PROBLEM TO WORK ON:
One part of the entries below is wanted: the lines from the one containing "established session, calling" through the one containing "conv) :: cs =>". Write those out exactly and nothing else.

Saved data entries
::::::::::

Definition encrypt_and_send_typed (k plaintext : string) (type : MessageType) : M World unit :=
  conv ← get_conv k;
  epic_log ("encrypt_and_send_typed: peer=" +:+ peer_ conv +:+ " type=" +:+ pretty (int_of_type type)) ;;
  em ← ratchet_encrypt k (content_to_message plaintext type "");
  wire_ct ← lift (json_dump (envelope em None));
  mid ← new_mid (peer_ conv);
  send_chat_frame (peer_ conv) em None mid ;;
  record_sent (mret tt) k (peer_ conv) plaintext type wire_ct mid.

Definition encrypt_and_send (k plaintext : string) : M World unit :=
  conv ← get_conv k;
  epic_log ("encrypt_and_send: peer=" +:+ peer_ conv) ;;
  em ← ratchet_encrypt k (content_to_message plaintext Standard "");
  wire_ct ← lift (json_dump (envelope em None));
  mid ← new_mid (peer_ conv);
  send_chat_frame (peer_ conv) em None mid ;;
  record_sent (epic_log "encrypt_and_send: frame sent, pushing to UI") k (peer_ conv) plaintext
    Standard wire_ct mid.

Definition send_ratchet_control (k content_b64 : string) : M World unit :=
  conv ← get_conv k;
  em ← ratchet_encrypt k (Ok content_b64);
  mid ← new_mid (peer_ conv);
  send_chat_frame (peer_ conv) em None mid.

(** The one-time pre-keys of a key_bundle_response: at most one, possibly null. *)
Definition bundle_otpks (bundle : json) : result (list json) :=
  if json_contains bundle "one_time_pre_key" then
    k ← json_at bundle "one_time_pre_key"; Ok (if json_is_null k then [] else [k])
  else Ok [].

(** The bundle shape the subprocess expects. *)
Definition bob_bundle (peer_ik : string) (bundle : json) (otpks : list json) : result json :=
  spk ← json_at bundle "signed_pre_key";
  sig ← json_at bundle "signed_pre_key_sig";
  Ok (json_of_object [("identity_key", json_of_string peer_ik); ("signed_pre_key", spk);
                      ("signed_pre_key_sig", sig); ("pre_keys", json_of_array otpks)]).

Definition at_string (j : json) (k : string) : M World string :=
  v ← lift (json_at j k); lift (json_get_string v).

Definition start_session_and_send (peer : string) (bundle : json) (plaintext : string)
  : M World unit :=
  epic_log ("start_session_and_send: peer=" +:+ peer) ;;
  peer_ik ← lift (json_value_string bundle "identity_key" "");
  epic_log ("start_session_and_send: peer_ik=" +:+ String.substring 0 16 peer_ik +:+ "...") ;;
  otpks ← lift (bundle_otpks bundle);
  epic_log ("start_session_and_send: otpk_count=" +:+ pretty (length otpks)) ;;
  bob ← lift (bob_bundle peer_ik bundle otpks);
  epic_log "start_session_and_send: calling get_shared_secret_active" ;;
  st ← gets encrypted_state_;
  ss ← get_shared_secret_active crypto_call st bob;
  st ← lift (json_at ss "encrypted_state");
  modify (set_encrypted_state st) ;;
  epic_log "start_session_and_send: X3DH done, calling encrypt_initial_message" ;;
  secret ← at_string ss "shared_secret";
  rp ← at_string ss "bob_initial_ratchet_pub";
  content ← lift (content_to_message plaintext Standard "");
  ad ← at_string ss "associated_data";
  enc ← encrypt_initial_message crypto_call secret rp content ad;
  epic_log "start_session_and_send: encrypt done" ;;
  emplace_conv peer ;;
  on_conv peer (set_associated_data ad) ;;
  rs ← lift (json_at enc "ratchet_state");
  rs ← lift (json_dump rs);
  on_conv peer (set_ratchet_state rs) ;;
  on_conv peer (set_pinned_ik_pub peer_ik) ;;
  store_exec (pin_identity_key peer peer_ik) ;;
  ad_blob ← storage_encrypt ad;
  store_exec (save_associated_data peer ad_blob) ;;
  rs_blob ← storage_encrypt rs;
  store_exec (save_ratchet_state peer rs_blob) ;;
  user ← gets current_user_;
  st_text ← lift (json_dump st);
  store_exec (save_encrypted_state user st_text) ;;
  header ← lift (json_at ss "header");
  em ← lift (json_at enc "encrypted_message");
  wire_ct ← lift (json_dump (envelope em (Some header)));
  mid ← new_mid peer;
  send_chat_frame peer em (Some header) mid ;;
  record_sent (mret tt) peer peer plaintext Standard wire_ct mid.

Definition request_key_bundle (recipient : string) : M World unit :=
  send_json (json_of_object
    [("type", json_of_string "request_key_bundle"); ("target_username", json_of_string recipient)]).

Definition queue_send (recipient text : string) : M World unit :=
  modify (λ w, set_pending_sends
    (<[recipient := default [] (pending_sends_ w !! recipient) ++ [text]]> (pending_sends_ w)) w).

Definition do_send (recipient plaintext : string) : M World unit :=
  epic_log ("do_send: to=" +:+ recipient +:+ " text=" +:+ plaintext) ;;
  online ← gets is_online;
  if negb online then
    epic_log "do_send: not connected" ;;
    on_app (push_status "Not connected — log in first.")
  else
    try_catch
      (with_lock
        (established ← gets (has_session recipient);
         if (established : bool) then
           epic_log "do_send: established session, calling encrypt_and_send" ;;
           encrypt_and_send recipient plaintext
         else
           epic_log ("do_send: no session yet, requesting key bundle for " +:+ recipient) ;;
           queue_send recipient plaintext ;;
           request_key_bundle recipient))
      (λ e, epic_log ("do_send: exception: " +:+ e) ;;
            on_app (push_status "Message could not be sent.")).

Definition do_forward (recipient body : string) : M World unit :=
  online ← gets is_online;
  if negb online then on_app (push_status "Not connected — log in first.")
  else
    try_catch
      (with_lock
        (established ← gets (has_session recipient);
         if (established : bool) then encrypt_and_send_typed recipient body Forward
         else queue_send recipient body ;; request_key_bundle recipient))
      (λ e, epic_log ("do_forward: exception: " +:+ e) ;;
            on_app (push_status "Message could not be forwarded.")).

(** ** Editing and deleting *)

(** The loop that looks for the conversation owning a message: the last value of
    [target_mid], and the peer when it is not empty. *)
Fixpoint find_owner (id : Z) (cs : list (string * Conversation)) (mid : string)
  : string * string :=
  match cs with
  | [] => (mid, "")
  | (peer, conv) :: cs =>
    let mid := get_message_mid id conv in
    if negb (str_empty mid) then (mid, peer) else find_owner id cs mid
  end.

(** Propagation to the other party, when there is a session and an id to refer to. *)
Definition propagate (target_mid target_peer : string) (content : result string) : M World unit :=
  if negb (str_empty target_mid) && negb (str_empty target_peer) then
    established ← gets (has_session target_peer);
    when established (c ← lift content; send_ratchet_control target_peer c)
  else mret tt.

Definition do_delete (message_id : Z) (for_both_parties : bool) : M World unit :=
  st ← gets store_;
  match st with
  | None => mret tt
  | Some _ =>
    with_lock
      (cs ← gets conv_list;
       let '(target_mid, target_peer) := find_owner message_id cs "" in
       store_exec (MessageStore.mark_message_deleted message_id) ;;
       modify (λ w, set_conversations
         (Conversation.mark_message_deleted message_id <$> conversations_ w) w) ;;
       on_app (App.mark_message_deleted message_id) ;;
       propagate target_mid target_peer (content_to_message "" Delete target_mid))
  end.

::::::::::

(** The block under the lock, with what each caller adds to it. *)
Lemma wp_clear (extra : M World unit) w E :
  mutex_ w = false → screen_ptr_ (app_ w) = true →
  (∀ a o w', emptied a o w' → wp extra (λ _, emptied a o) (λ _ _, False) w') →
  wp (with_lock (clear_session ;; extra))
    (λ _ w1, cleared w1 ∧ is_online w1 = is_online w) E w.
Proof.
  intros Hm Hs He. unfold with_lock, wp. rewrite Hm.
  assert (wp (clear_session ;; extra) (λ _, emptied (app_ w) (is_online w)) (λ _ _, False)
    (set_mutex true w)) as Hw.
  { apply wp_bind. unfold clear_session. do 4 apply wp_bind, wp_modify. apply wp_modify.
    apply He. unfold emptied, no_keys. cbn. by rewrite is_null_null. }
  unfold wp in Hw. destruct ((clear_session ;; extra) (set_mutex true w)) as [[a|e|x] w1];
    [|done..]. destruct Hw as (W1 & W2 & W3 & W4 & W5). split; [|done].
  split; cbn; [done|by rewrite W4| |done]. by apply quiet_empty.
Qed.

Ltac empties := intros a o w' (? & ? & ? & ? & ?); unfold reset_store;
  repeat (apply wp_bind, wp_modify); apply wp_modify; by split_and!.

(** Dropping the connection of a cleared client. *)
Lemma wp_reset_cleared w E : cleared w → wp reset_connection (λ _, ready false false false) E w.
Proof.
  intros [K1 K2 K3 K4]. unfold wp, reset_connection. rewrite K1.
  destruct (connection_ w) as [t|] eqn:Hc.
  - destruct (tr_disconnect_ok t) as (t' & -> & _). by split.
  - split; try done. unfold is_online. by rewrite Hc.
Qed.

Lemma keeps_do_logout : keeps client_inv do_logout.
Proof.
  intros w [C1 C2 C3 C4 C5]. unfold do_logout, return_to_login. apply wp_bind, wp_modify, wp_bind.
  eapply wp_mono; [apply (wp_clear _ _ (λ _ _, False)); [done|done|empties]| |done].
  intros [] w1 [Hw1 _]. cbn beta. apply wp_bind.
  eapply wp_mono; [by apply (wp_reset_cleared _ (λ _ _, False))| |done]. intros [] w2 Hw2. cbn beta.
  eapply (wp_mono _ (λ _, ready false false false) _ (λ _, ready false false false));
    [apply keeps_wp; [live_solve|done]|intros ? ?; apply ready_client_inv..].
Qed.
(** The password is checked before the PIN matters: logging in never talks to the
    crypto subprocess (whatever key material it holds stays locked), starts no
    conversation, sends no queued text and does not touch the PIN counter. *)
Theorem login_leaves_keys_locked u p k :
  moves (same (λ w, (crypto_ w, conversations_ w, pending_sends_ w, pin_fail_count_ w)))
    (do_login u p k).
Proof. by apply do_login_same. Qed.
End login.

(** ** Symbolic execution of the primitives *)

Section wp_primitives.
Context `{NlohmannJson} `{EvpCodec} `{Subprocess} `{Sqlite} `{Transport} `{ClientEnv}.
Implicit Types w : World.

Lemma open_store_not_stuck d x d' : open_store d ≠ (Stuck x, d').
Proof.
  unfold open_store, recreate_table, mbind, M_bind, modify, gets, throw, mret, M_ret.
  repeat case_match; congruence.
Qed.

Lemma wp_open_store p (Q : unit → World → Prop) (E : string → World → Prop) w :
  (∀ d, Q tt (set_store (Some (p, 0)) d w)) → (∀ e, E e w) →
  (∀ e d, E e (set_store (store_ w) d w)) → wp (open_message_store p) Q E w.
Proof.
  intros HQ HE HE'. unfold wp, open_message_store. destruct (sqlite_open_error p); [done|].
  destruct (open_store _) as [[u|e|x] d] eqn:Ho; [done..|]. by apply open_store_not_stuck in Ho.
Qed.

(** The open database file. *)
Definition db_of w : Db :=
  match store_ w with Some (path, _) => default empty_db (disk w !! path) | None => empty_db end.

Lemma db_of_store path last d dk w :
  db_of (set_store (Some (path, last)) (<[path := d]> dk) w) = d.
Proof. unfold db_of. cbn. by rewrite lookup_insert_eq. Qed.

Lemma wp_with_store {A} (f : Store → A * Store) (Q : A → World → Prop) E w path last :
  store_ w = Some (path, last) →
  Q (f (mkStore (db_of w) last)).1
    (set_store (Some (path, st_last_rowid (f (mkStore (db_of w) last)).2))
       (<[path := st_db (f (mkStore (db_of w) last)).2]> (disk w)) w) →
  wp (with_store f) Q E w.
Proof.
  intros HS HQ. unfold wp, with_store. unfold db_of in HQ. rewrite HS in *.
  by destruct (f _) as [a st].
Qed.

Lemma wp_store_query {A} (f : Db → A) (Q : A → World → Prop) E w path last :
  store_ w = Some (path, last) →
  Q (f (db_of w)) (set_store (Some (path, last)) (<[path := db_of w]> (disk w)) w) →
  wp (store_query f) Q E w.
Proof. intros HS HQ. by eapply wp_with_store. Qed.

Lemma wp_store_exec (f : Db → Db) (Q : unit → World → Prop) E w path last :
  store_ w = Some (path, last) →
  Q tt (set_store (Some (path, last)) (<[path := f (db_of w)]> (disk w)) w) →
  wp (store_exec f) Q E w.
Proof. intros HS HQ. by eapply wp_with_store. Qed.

::::::::::

RESPONSE AREA:
           epic_log "do_send: established session, calling encrypt_and_send" ;;
           encrypt_and_send recipient plaintext
         else
           epic_log ("do_send: no session yet, requesting key bundle for " +:+ recipient) ;;
           queue_send recipient plaintext ;;
           request_key_bundle recipient))
      (λ e, epic_log ("do_send: exception: " +:+ e) ;;
            on_app (push_status "Message could not be sent.")).

Definition do_forward (recipient body : string) : M World unit :=
  online ← gets is_online;
  if negb online then on_app (push_status "Not connected — log in first.")
  else
    try_catch
      (with_lock
        (established ← gets (has_session recipient);
         if (established : bool) then encrypt_and_send_typed recipient body Forward
         else queue_send recipient body ;; request_key_bundle recipient))
      (λ e, epic_log ("do_forward: exception: " +:+ e) ;;
            on_app (push_status "Message could not be forwarded.")).

(** ** Editing and deleting *)

(** The loop that looks for the conversation owning a message: the last value of
    [target_mid], and the peer when it is not empty. *)
Fixpoint find_owner (id : Z) (cs : list (string * Conversation)) (mid : string)
  : string * string :=
  match cs with
  | [] => (mid, "")
  | (peer, conv) :: cs =>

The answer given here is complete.